The symptoms and signs of non-tumor-related diseases of the lower limb joints are often aggravated when weight-bearing and relieved when lying down. Common clinical symptoms include knee varus and valgus, flat feet, and arthritis. Due to various reasons, the articular cartilage is worn, the balance structure of soft tissue and bone joints is destroyed, and then the lower limb joints are deformed and the force line is abnormal, causing severe pain, limited movement, fractures and other risks. Therefore, clarifying the degree of cartilage wear and joint biomechanics under weight-bearing is the key to ensuring the subsequent formulation of treatment plans.

It is reported that the most advanced open MRI in the industry is now available abroad, which can image the spine and lower limb joints under the human body's weight-bearing state. However, due to factors such as the construction technology and cost of MRI equipment and actual clinical application scenarios, the country still mostly uses traditional magnetic resonance imaging equipment, that is, a combination of an image acquisition system and an examination bed, to examine the patient in the supine position. Its disadvantage is that it cannot truly reflect the anatomical structure and functional status of the bones, muscles and joints of the lower limbs of the patient under weight-bearing conditions. If MRI photography can be performed on patients under weight-bearing conditions or simulated weight-bearing conditions, this will greatly help the accurate diagnosis and treatment of non-tumor-related diseases of the lower limb joints.

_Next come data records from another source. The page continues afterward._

(** The path the graft scheme gives a file of a user's own collection, without a user name,
    is one the user may register, when the host has one vault and the user's name
    does not occur in ["/home/"]. *)
Theorem own_home_matches h v u rest :
  manager_wf m -> vault_on host_of m h v -> (forall v', vault_on host_of m h v' -> v' = v) ->
  strstr (lit "/home/" ++ u ++ lit "/" ++ rest) u = Some 6%nat ->
  matchCliVaultPath host_of m (Some u) (graft_path v u false (lit "home/" ++ u ++ lit "/" ++ rest)) (Some h) = Ok 1.
Proof using All.
  intros Hm Hv Hone Hu. set (tail := lit "/home/" ++ u ++ lit "/" ++ rest) in *.
  assert (graft_path v u false (lit "home/" ++ u ++ lit "/" ++ rest) = v ++ tail) as -> by done.
  unfold matchCliVaultPath. destruct (v ++ tail) as [|c s] eqn:E; [by destruct v|]. rewrite <- E.
  destruct (validate_vault_path_spec host_of m Hm h (v ++ tail)) as (o & E' & Ho); [by rewrite E|].
  unfold mbind, res_bind. rewrite E'. destruct o as [c'|v'].
  { destruct Ho as [_ Ho]. specialize (Ho v Hv). by rewrite strstr_start in Ho. }
  rewrite (Hone v' (proj1 Ho)). destruct v as [|x v]; [by destruct Hv as (? & ? & _ & _ & ? & ?)|].
  rewrite (proj2 (Nat.ltb_ge _ _)) by (rewrite length_app; lia). rewrite drop_app_length.
  assert (strstr tail (lit "home/") = Some 1%nat) as Eh by by vm_compute.
  change (match tail with c :: _ => if Ascii.eqb c "/" then 1%nat else 0%nat | [] => 0%nat end) with 1%nat.
  rewrite Eh, bool_decide_true by done. change (1 + 5)%nat with 6%nat. by rewrite Hu, bool_decide_true.
Qed.
End own_home.

(** ** Instances *)

#[local] Existing Instance lexical_cast_ref.
#[local] Existing Instance order_forward.

(** One storage resource with the vault [/vault], on the host 0. *)
Definition disk_rows : list row :=
  [Row (lit "10") (lit "disk") [] [] [] [] (lit "/vault") [] [] [] [] [] [] [] [] [] []].
Definition disk : resource_manager := init_from_catalog (fun _ _ _ => true) disk_rows empty_manager.
Definition disk_host (p : nat) : option nat := Some O.

Lemma disk_wf : manager_wf disk.
Proof. refine (proj1 (init_from_catalog_wf_aux (fun _ _ _ => true) disk_rows _ _ _)); by_evaluation. Qed.

Lemma path_permission_granted_witness :
  exists c, chkFilePathPerm disk_host disk (Some (lit "al")) (lit "/vault/home/al/f") (Some O)
              CHK_NON_VAULT_PATH_PERM (-1) = Ok c /\ strstr (lit "/vault/home/al/f") (lit "/../") = None.
Proof.
  exists 1. assert (chkFilePathPerm disk_host disk (Some (lit "al")) (lit "/vault/home/al/f") (Some O)
              CHK_NON_VAULT_PATH_PERM (-1) = Ok 1) as E by (vm_compute; reflexivity).
  split; [exact E|].
  refine (proj1 (path_permission_granted disk_host disk (lit "al") (lit "/vault/home/al/f") O
            CHK_NON_VAULT_PATH_PERM (-1) 1 disk_wf _ E _)); [by vm_compute|lia].
Defined.

Definition disk_inputs : path_inputs := PathInputs 2 (inr (lit "/vault")) (0, None) 0 [] 0 0.
Definition disk_replica : phys_replica := PhysReplica (lit "/z/home/al/f") (lit "disk") (lit "disk") [].

Lemma graft_paths_distinct_witness :
  filePath (getFilePathName disk_inputs (lit "al") None (lit "/z/home/al/f") disk_replica).2 <>
  filePath (getFilePathName disk_inputs (lit "al") None (lit "/z/home/al/g") disk_replica).2.
Proof.
  refine (proj1 (graft_paths_distinct disk_inputs (lit "al") (lit "z") (lit "home/al/f") (lit "home/al/g")
            (lit "/vault") disk_replica disk_replica _ _ _ _ _ _ _ _ _ _ _)).
  - by_evaluation.
  - by_evaluation.
  - by_evaluation.
  - by_evaluation.
  - by_evaluation.
  - reflexivity.
  - exists (VaultPathPolicy GRAFT_PATH_S 1 1). split_and!; reflexivity.
  - vm_compute. reflexivity.
  - vm_compute. reflexivity.
Defined.

(** The name is compared as a prefix: [al] may register a file of [alice]. *)
Example other_users_files : 
  matchCliVaultPath disk_host disk (Some (lit "al")) (lit "/vault/home/alice/f") (Some O) = Ok 1.
Proof. by vm_compute. Qed.

(** A user whose name occurs in [/home/] may not register a file of the own collection. *)
Example names_within_home : 
  matchCliVaultPath disk_host disk (Some (lit "me")) (lit "/vault/home/me/f") (Some O) = Ok (-1).
Proof. by vm_compute. Qed.

(** A path is taken for one of the vault wherever the vault's path occurs in it, and
    what is behind as many bytes is then read as the path within the vault. *)
Example vault_in_the_middle :
  validate_vault_path disk_host disk (lit "/data/vault/f") (Some O) = Ok (inr (lit "/vault")) /\
  matchCliVaultPath disk_host disk (Some (lit "al")) (lit "/datas/home/al/vault") (Some O) = Ok 1.
Proof. by vm_compute. Qed.

(** A parent step at the beginning of a path passes. *)
Example leading_parent_step :
  isValidFilePath (lit "../f") = Ok 0 /\
  chkFilePathPerm disk_host disk (Some (lit "al")) (lit "../f") (Some O) DO_CHK_PATH_PERM 0 = Ok 0.
Proof. by vm_compute. Qed.

(** The check throws on a path of less than three bytes. *)
Example short_path_throws : isValidFilePath (lit "/a") = Throw Estd.
Proof. by vm_compute. Qed.

(** A resource without the property of its path check has no path composed, and the
    status is that of success. *)
Example no_property_no_path :
  getFilePathName (PathInputs 0 (inr (lit "/vault")) (0, None) 0 [] 0 0) (lit "al") None (lit "/z/home/al/f")
    disk_replica = (0, set_filePath [] disk_replica).
Proof. by vm_compute. Qed.

(** The random scheme cuts a path that is too long and reports success: the paths of two
    objects can be equal. *)
Example random_path_is_cut :
  let name := concat (replicate 120 (lit "0123456789")) in
  let vault := lit "/" ++ take 1000 name in
  let path c := (setPathForRandomScheme 0 [] 0 0 (lit "/z/" ++ take 200 name ++ lit c) vault (lit "al")) in
  (path "a"%string).1 = 0 /\ path "a"%string = path "b"%string.
Proof. by vm_compute. Qed.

CN109171798A discloses a lower limb simulated load-bearing traction device, which includes components such as a waist belt, shoulder straps, a weight scale, a cable winch, and a foot pressure plate. It can fix the human body through the waist belt and shoulder straps and apply traction to the human body, and apply weight to the human body by adjusting the length of the traction cable. When the weight reading of the foot pressure plate matches the value of the patient standing on the weight scale of the same specification, the CT scan begins. CN116725568A discloses a CT system with a load-bearing simulation device, which includes components such as a CT inspection device, an inspection bed, various body wrapping belts, a pressure sensor, a traction device, and a control unit. It can automatically control and adjust the weight and position applied to the patient according to the patient's weight and posture, so that the patient can simulate the physiological load state of the joints when standing in a comfortable lying position, thereby obtaining more accurate CT image data. CN219397311U discloses a horizontal lower limb weight-bearing simulation device and a CT radiography system. The device includes a seat, a pressurizing platform, an electronic scale and other devices. It can bind the patient through a safety belt and a traction belt, and operate the pressurizing platform to pressurize the patient's lower limbs, so that the simulated pressure can be visually viewed through the electronic scale value to meet the specific weight-bearing requirements. The above three existing methods all only mention CT imaging. CT can scan the lower limb joints or the entire length of the lower limbs under simulated weight-bearing conditions, and later obtain relevant data through image processing and analysis. However, due to the poor soft tissue contrast, large radiation dose, ease of operation, force size and force position accuracy and many other factors, DR is still used clinically for weight-bearing radiography of the lower limb joints or the entire length of the lower limbs and MRI for anatomical structure observation.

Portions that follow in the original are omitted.